Sigfsmond et Maso furent placés sous la lampe, et tous les regards se tournèrent vers eux, afin de découvrir ou de s’imaginer découvrir quelques-uns des signes mystérieux de la nature. Jamais examen ne fut plus minutieux. Tous les deux offraient des preuves convaincantes de ce qu’ils annonçaient, par la forme et L’expression de leurs traits. Le teint olivâtre, l’œil noir et brillant, la taille de Maso avaient l’avantage ; son profil et l’expression pénétrante de son regard offraient aussi avec le doge une ressemblance plus frappante qu’on n’aurait pu le désirer.

Les habitudes du marin avaient probablement détruit une partie de cette ressemblance, mais elle était encore trop parfaite pour échapper à l’observation.
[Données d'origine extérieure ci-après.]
(** One of the two optional entries of [extract_partition_metadata]:
    [series.iloc[0]] raises IndexError on an empty series. *)
Definition partition_entry (df : DataFrame) (name : string) (metadata : dict)
  : result dict :=
  if mem name (columns df) then
    null <- all_null df name ;;
    if negb null then
      v <- Py.index (column df name) 0 ;;
      ok (metadata ++ [(name, v)])
    else ok metadata
  else ok metadata.

(** [extract_partition_metadata(df)]; [now] is the clock reading. *)
Definition extract_partition_metadata (now : datetime) (df : DataFrame)
  : result dict :=
  let metadata := [("year", PInt (dt_year now));
                   ("month", PInt (dt_month now));
                   ("day", PInt (dt_day now))] in
  metadata <- partition_entry df "source" metadata ;;
  metadata <- partition_entry df "region" metadata ;;
  ok metadata.

End Columns.

(** ** connectors/data/clients/duck_db.py: query_to_dataframe *)

Module Query.

Import Frame DuckDB.

(** The filter values told apart by [isinstance(value, str)] and by
    what an f-string prints for them. *)
Inductive filter_value : Type :=
| FStr (s : string)
| FInt (z : Z)
| FBool (b : bool)
| FNone.

(** [s.replace(a, b)] for a one-character [a]. *)
Fixpoint replace_with (a : ascii) (b : string) (s : string) : string :=
  match s with
  | EmptyString => EmptyString
  | String c s' =>
      if Ascii.eqb c a then String.append b (replace_with a b s')
      else String c (replace_with a b s')
  end.
(** * SX1272 LoRa transceiver driver (drivers/sx1272/sx1272.c)

    A shallow embedding of the driver core: the operating-mode state
    machine, the LoRa configuration pass with its power-amplifier policy,
    the time-on-air computation and the DIO event handlers, followed by
    the properties established about them.

    The device structure [sx1272_t] is threaded explicitly; everything the
    driver reaches through the bus, the GPIO controller and the
    application callback lives in a second record, [hw_t]. *)

From Stdlib Require Import ZArith Lia Bool List.
From Stdlib Require Import Floats.
From stdpp Require Import base option list gmap.

Local Open Scope Z_scope.

(** ** Machine integers *)

(** Conversion to [uint8_t] and [uint16_t]. *)
Definition u8 (z : Z) : Z := Z.land z 0xFF.
Definition u16 (z : Z) : Z := Z.land z 0xFFFF.

Definition b2z (b : bool) : Z := if b then 1 else 0.

(** ** Register map *)

Module Regs.

(** Modelled from the spec: the register-map headers (sx1272.h,
    include/sx1272_regs_lora.h, include/sx1272_regs_fsk.h) are not part of
    the sources.  The spec fixes the shape of the fields (operating mode in
    the low bits of the operating-mode register below the long-range-mode
    bit, a 4-bit output-power field, one flag bit per interrupt cause); the
    numeric values are those of the SX1272 register map. *)
Definition REG_OPMODE : Z := 0x01.
Definition REG_PACONFIG : Z := 0x09.
Definition REG_LR_LNA : Z := 0x0C.
Definition REG_LR_FIFOADDRPTR : Z := 0x0D.
Definition REG_LR_FIFORXCURRENTADDR : Z := 0x10.
Definition REG_LR_IRQFLAGS : Z := 0x12.
Definition REG_LR_RXNBBYTES : Z := 0x13.
Definition REG_LR_PKTSNRVALUE : Z := 0x19.
Definition REG_LR_PKTRSSIVALUE : Z := 0x1A.
Definition REG_LR_MODEMCONFIG1 : Z := 0x1D.
Definition REG_LR_MODEMCONFIG2 : Z := 0x1E.
Definition REG_LR_SYMBTIMEOUTLSB : Z := 0x1F.
Definition REG_LR_PREAMBLEMSB : Z := 0x20.
Definition REG_LR_PREAMBLELSB : Z := 0x21.
Definition REG_LR_PAYLOADLENGTH : Z := 0x22.
Definition REG_LR_HOPPERIOD : Z := 0x24.
Definition REG_LR_DETECTOPTIMIZE : Z := 0x31.
Definition REG_LR_DETECTIONTHRESHOLD : Z := 0x37.
Definition REG_DIOMAPPING1 : Z := 0x40.
Definition REG_DIOMAPPING2 : Z := 0x41.
Definition REG_LR_PLLHOP : Z := 0x4B.
Definition REG_PADAC : Z := 0x5A.

Definition RF_OPMODE_MASK : Z := 0xF8.
Definition RF_OPMODE_SLEEP : Z := 0x00.
Definition RF_OPMODE_STANDBY : Z := 0x01.
Definition RF_OPMODE_TRANSMITTER : Z := 0x03.
Definition RF_OPMODE_RECEIVER : Z := 0x05.
Definition RFLR_OPMODE_RECEIVER_SINGLE : Z := 0x06.
Definition RFLR_OPMODE_CAD : Z := 0x07.
Definition RFLR_OPMODE_LONGRANGEMODE_MASK : Z := 0x7F.
Definition RFLR_OPMODE_LONGRANGEMODE_OFF : Z := 0x00.
Definition RFLR_OPMODE_LONGRANGEMODE_ON : Z := 0x80.
(** * ST-API-Retry-Plugin: the interception, classification and retry loop

    A shallow embedding of the plugin's core ([matchesRule],
    [shouldIntercept], [isEmptyContent], [extractResponseContent],
    [getTokenCountFor], [delay], [calculateDelay], [isAbortError] and
    [enhancedFetch]) as it stands in the current revision of the source
    (the revision with the abort-aware [delay] and the token threshold),
    together with the two older variants of [calculateDelay] and
    [matchesRule] kept in the repository.

    Strings are sequences of UTF-16 code units, as in the source language.
    The host's regular-expression engine and JSON parser are not code of
    this repository: they are taken as an interface ([Host]).  The
    asynchronous function [enhancedFetch] is modelled in a state and
    exception monad over a [World] that records the calls made, the state of
    the abort signal and the trace of observable effects. *)

From Stdlib Require Import List ZArith NArith Lia Bool String Ascii DecimalString.
Import ListNotations.

Set Implicit Arguments.
Set Warnings "-register-all".
Local Open Scope Z_scope.

(** ** Strings as sequences of UTF-16 code units *)

Module JsString.

Definition codeunit := N.
Definition jsstring := list codeunit.

(** An ASCII literal as a sequence of code units. *)
Definition js (s : string) : jsstring :=
  map N_of_ascii (list_ascii_of_string s).

(** [s.length] *)
Definition length (s : jsstring) : Z := Z.of_nat (List.length s).

(** WhiteSpace and LineTerminator code units: what [trim] removes and
    what the class [\s] matches. *)
Definition isWhite (c : codeunit) : bool :=
  ((9 <=? c) && (c <=? 13) || (c =? 32) || (c =? 160) || (c =? 5760)
   || (8192 <=? c) && (c <=? 8202) || (c =? 8232) || (c =? 8233)
   || (c =? 8239) || (c =? 8287) || (c =? 12288) || (c =? 65279))%N.

Fixpoint dropWhile (p : codeunit -> bool) (s : jsstring) : jsstring :=
  match s with
  | [] => []
  | c :: s' => if p c then dropWhile p s' else s
  end.

(** [s.trim()] *)
Definition trim (s : jsstring) : jsstring :=
  rev (dropWhile isWhite (rev (dropWhile isWhite s))).

(** [s.replace(/\s/g, '')] *)
Definition stripWhitespace (s : jsstring) : jsstring :=
  filter (fun c => negb (isWhite c)) s.

(** Lower-casing of one code unit of Basic Latin and Latin-1 (up to
    U+00FF): the capital letters A to Z and U+00C0 to U+00DE, the
    multiplication sign U+00D7 apart, move by 32; every other code unit is
    its own lower case.  Beyond U+00FF the language folds further letters,
    some by their neighbours (the final sigma) and some to more than one
    code unit; the model leaves those code units as they are, so it is the
    function of the language on Latin-1 text.  Statements about the folding
    of arbitrary rules and URLs are made for Latin-1 text. *)
Definition lowerUnit (c : codeunit) : codeunit :=
  (if ((65 <=? c) && (c <=? 90)) || ((192 <=? c) && (c <=? 222) && negb (c =? 215))
   then c + 32 else c)%N.

(** [s.toLowerCase()] *)
Definition toLowerCase (s : jsstring) : jsstring := map lowerUnit s.

(** [s.startsWith(t)] *)
Fixpoint startsWith (s t : jsstring) {struct t} : bool :=
  match t, s with
  | [], _ => true
  | _ :: _, [] => false
  | d :: t', c :: s' => (c =? d)%N && startsWith s' t'
  end.

(** [s.endsWith(t)] *)
Definition endsWith (s t : jsstring) : bool := startsWith (rev s) (rev t).

(** [s.includes(t)] *)
Fixpoint includes (s t : jsstring) : bool :=
  startsWith s t ||
  match s with
  | [] => false
  | _ :: s' => includes s' t
  end.

(** [s.slice(1, -1)] *)
Definition slice_1_m1 (s : jsstring) : jsstring := removelast (tl s).

(** [parts.join(sep)] *)
Fixpoint join (sep : jsstring) (parts : list jsstring) : jsstring :=
  match parts with
  | [] => []
  | [p] => p
  | p :: rest => p ++ sep ++ join sep rest
  end.

(** A number in a template literal: its decimal digits. *)
Definition ofZ (z : Z) : jsstring := js (NilZero.string_of_int (Z.to_int z)).

End JsString.
Import JsString.

(** ** Errors and completions *)

(** An error object: [name], [message] and the three properties that
    [enhancedFetch] sets on the error it builds for a non-success status. *)
Record JsError := mkError {
  name : jsstring;
  message : jsstring;
  status : option Z;
  statusText : option jsstring;
  body : option jsstring
}.

(** [new Error(msg)] *)
Definition Error_ (msg : jsstring) : JsError :=
  mkError (js "Error") msg None None None.

(** [new DOMException('Aborted', 'AbortError')] *)
Definition abortError : JsError :=
  mkError (js "AbortError") (js "Aborted") None None None.

(** The exception a host function raises ([SyntaxError], [TypeError]). *)
Definition hostError (nm : string) : JsError :=
  mkError (js nm) [] None None None.

Inductive Completion (A : Type) : Type :=
| Normal (a : A)
| Throw (e : JsError).
Arguments Normal {A} a.
Arguments Throw {A} e.

(** ** The host: regular expressions and JSON *)

Inductive JSON : Type :=
| JNull
| JBool (b : bool)
| JNum (lexeme : jsstring)
| JStr (s : jsstring)
| JArr (items : list JSON)
| JObj (fields : list (jsstring * JSON)).

(** [RegExp_new src] is [new RegExp(src)]: [None] when the constructor
    raises a SyntaxError.  [JSON_parse txt] is [JSON.parse(txt)]: [None]
    when it raises. *)
Class Host := {
  regex : Type;
  RegExp_new : jsstring -> option regex;
  RegExp_test : regex -> jsstring -> bool;
  JSON_parse : jsstring -> option JSON
}.

(** ** Settings *)

(** An element of [settings.interceptRules]: a string, or a value of
    another type. *)
Inductive RuleValue :=
| RuleStr (s : jsstring)
| RuleOther.

(** [settings.interceptRules]: an array, or a value that is not one. *)
Inductive RulesField :=
| RulesArray (rules : list RuleValue)
| RulesNotArray.

(** [baseDelay] is [Some ms] for a stored number and [None] for a stored
    value that [Number] maps to NaN. *)
Record Settings := mkSettings {
  enabled : bool;
  maxRetries : Z;
  baseDelay : option Z;
  enableLogging : bool;
  minContentLength : Z;
  checkWhitespace : bool;
  interceptRules : RulesField;
  enableMinTokenRetry : bool;
  minTokenThreshold : Z
}.

Definition DEFAULT_SETTINGS : Settings :=
  mkSettings true 3 (Some 1000) true 5 true (RulesArray []) true 400.

(** ** Rule matcher *)

Section RuleMatcher.
Context {H : Host}.

(** The test [rule.length >= 2 && rule.startsWith('/') && rule.endsWith('/')]. *)
Definition isRegexRule (rule : jsstring) : bool :=
  (2 <=? length rule)%Z && startsWith rule (js "/") && endsWith rule (js "/").

(** [try { body } catch { return false }] around a completion. *)
Definition orFalse (c : Completion bool) : Completion bool :=
  match c with
  | Normal b => Normal b
  | Throw _ => Normal false
  end.

Definition matchesRule (url : jsstring) (rule : RuleValue) : Completion bool :=
  match rule with
  | RuleOther => Normal false
  | RuleStr [] => Normal false
  | RuleStr r =>
      if isRegexRule r then
        orFalse
          match RegExp_new (slice_1_m1 r) with
          | None => Throw (hostError "SyntaxError")
          | Some re => Normal (RegExp_test re url)
          end
      else
        orFalse (Normal (includes (toLowerCase url) (toLowerCase r)))
  end.

(** [rules.some(rule => matchesRule(url, rule))] *)
Fixpoint some (url : jsstring) (rules : list RuleValue) : Completion bool :=
  match rules with
  | [] => Normal false
  | rule :: rest =>
      match matchesRule url rule with
      | Normal true => Normal true
      | Normal false => some url rest
      | Throw e => Throw e
      end
  end.

Definition shouldIntercept (settings : Settings) (url : jsstring) : Completion bool :=
  let rules :=
    match interceptRules settings with
    | RulesArray l => l
    | RulesNotArray => []
    end in
  match rules with
  | [] => Normal false
  | _ :: _ => some url rules
  end.

End RuleMatcher.

(** ** Content classifier *)

Section Classifier.
Context {H : Host}.
Variable settings : Settings.

Definition isEmptyContent (text : jsstring) : bool :=
  match text with
  | [] => true
  | _ :: _ =>
      let content := trim text in
      if (length content <? minContentLength settings)%Z then true
      else if checkWhitespace settings && (length (stripWhitespace content) =? 0)%Z then true
      else false
  end.

(** Equality of two strings, for property names and error names. *)
Fixpoint strEq (s t : jsstring) : bool :=
  match s, t with
  | [], [] => true
  | c :: s', d :: t' => (c =? d)%N && strEq s' t'
  | _, _ => false
  end.

Fixpoint lookup (k : jsstring) (fields : list (jsstring * JSON)) : option JSON :=
  match fields with
  | [] => None
  | (k', v) :: rest => if strEq k k' then Some v else lookup k rest
  end.

(** [v?.[k]]: the property of an object, [undefined] otherwise. *)
Definition get (k : string) (v : option JSON) : option JSON :=
  match v with
  | Some (JObj fields) => lookup (js k) fields
  | _ => None
  end.

(** [if (typeof v?.[k] === 'string') parts.push(v[k])] *)
Definition strField (k : string) (v : option JSON) : list jsstring :=
  match get k v with
  | Some (JStr s) => [s]
  | _ => []
  end.

Definition choiceParts (ch : JSON) : list jsstring :=
  strField "content" (get "message" (Some ch))
  ++ strField "content" (get "delta" (Some ch))
  ++ strField "text" (Some ch).

Definition resultParts (r : JSON) : list jsstring :=
  strField "text" (Some r) ++ strField "content" (Some r)
  ++ strField "output_text" (Some r).

Definition fallbackKeys : list string :=
  ["message"; "content"; "response"; "output_text"; "generated_text"]%string.

Definition extractParts (obj : JSON) : list jsstring :=
  (match get "choices" (Some obj) with
   | Some (JArr chs) => flat_map choiceParts chs
   | _ => []
   end)
  ++ (match get "results" (Some obj) with
      | Some (JArr rs) => flat_map resultParts rs
      | _ => []
      end)
  ++ flat_map (fun k => strField k (Some obj)) fallbackKeys
  ++ (match get "data" (Some obj) with
      | Some (JArr (d :: _)) => strField "text" (Some d)
      | _ => []
      end).

Definition nonEmpty (s : jsstring) : bool :=
  match s with [] => false | _ :: _ => true end.

(** [null] is [None]; the [catch] returns [null] as well.  The parts are
    joined with a line feed (code unit 10). *)
Definition extractResponseContent (rawText : jsstring) : option jsstring :=
  match JSON_parse rawText with
  | None => None
  | Some obj =>
      match join [10%N] (filter nonEmpty (extractParts obj)) with
      | [] => None
      | joined => Some joined
      end
  end.

(** [Math.ceil(s.length / 3.35)], as the integer [ceil (20 * length / 67)]. *)
Definition approxTokens (s : jsstring) : Z := (20 * length s + 66) / 67.

End Classifier.

(** ** The world of one call of [enhancedFetch] *)

(** What can be had of the body of a response: [response.clone()] raises
    (the body is used or locked), or the clone is made and [text()] on it is
    rejected, or resolves to a text. *)
Inductive BodyAccess :=
| Readable (text : jsstring)
| Unreadable
| Unclonable (e : JsError).

(** A response of the underlying [fetch]. *)
Record Response := mkResponse {
  ok : bool;
  respStatus : Z;
  respStatusText : jsstring;
  bodyAccess : BodyAccess
}.

(** What [clone().text()] resolves to, [None] when it does not. *)
Definition bodyText (r : Response) : option jsstring :=
  match bodyAccess r with
  | Readable text => Some text
  | Unreadable | Unclonable _ => None
  end.

(** What a call of the underlying [fetch] does: it returns a promise that
    is fulfilled or rejected, or the call itself throws before any promise
    is returned. *)
Inductive FetchOutcome :=
| Resolves (r : Response)
| Rejects (e : JsError)
| Throws (e : JsError).

(** [options.signal]: whether it is already aborted when the call starts,
    and during which suspensions of the call (numbered from 0) an abort
    event is dispatched. *)
Record AbortSignal := mkSignal {
  initiallyAborted : bool;
  firesDuring : nat -> bool
}.

(** The collaborators of a call: what the n-th call of [originalFetch]
    does, and [getTokenCountAsyncFn] ([None] when it is not a function; the
    function answers [None] when it raises). *)
Record Env := mkEnv {
  originalFetch : nat -> FetchOutcome;
  getTokenCountAsyncFn : option (jsstring -> option Z)
}.
(** * homebridge-shelly: the power-meter abilities

    A shallow embedding of [abilities/power-meter.js]: the two abilities
    [PowerMeterAbility] (live power, current and voltage readings) and
    [PowerConsumptionAbility] (consumption history), together with the
    part of the host object model they drive: the device and its event
    emitter, the platform accessory and its services, and the history
    service. *)

From Stdlib Require Import QArith Qcanon Qround ZArith Lia.
From Stdlib Require Import Sorted.
From stdpp Require Import base strings list gmap numbers.

(** ** JavaScript numbers and values *)

(** A JavaScript number is NaN, an infinity, or a finite value.  Finite
    values are kept as canonical rationals: the code only compares and
    selects numbers, it never computes with them, so no rounding takes
    place.  The sign of zero is not tracked ([Math.max] and [Math.min]
    are the only operations that could see it, and both clamps return +0
    on either zero). *)
Inductive number :=
  | NaN
  | NegInfinity
  | Finite (q : Qc)
  | Infinity.

(** A device property holds a number, or reads as [undefined] when the
    device has no such property. *)
Inductive value :=
  | undefined
  | Num (n : number).

Definition ToNumber (v : value) : number :=
  match v with
  | undefined => NaN
  | Num n => n
  end.

(** [a < b] on numbers; false as soon as one side is NaN. *)
Definition num_ltb (a b : number) : bool :=
  match a, b with
  | NaN, _ | _, NaN => false
  | NegInfinity, NegInfinity => false
  | NegInfinity, _ => true
  | Finite _, NegInfinity => false
  | Finite x, Finite y => match (x ?= y)%Qc with Lt => true | _ => false end
  | Finite _, Infinity => true
  | Infinity, _ => false
  end.

(** [Math.max(a, b)] and [Math.min(a, b)]: NaN when an argument is NaN,
    otherwise the larger (smaller) argument. *)
Definition Math_max (a b : number) : number :=
  match a, b with
  | NaN, _ | _, NaN => NaN
  | _, _ => if num_ltb a b then b else a
  end.

Definition Math_min (a b : number) : number :=
  match a, b with
  | NaN, _ | _, NaN => NaN
  | _, _ => if num_ltb b a then b else a
  end.

Definition num_of_Z (z : Z) : number := Finite (Qc_of_Z z).

(** [Math.round(x)]: the integer nearest to [x], ties going up.  It is
    only applied to [new Date().valueOf() / 1000], the quotient of an
    integral millisecond count by a constant, so it is given on exact
    rationals and returns the integer.  (A [Date] value is at most
    8.64e15 in magnitude; there the double quotient lies on the same side
    of every half-integer as the exact one, because half-integers are
    representable and the rounding error stays below 1/2000, while the
    exact quotient is a half-integer or at least 1/1000 away from one.) *)
Definition Math_round (x : Q) : Z := Qfloor (x + (1 # 2)).

(** ** The device and its event emitter *)

(** The functions that the abilities pass to [device.on].  Each method is
    one function object shared through the prototype; [foreign] stands for
    the listeners of other parts of the plugin. *)
Inductive handler :=
  | PowerMeter_consumptionChangeHandler
  | PowerMeter_electricCurrentChangeHandler
  | PowerMeter_voltageChangeHandler
  | PowerConsumption_consumptionChangeHandler
  | foreign (n : nat).

Global Instance handler_eq_dec : EqDecision handler.
Proof. solve_decision. Defined.

(** One registration in the emitter: event name, function, and the
    context object (by identity) the function is called on. *)
Record listener := Listener {
  l_event : string;
  l_fn : handler;
  l_context : nat;
  l_once : bool;
}.

Global Instance listener_eq_dec : EqDecision listener.
Proof. solve_decision. Defined.

Record Device := mkDevice {
  d_type : string;
  d_id : string;
  d_props : gmap string value;
  d_events : list listener;
}.

(** [device[name]] *)
Definition get (d : Device) (name : string) : value :=
  default undefined (d_props d !! name).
Son teint hâlé, ses traits altérés par une existence vouée aux fatigues de tout genre qui empêchaient de prononcer sur son âge à dix ans près, contribuaient un peu à cacher ce qu’on pourrait appeler le caractère primitif de sa physionomie ; mais ses traits eux-mêmes étaient sans contredit une copie grossière de ceux du prince.

L’avantage d’une jeunesse vigoureuse rendait cette ressemblance moins parfaite à l’égard de Sigismond ; c’était comme un de ces portraits de vieillard peints dans leur jeunesse et dans des jours heureux. Les nobles traits du jeune homme étaient bien ceux du vénérable prince, mais ni les yeux, ni le teint, ni les cheveux, n’étaient ceux de l’Italie.

— Vous le voyez, dit Maso avec ironie lorsque le frère quêteur résumait ces différentes particularités, c’est une imposture manifeste. Je vous jure, par tout ce qu’il y a de plus sacré pour l’homme et le chrétien mourant, qu’autant qu’on peut connaître son père, je suis le fils de Gaëtano Grimaldi, le présent doge de Gênes. Que les saints m’abandonnent, que la mère de Dieu soit sourde à mes prières ! que tous les hommes me poursuivent de leurs malédictions, si je ne dis pas la sainte vérité !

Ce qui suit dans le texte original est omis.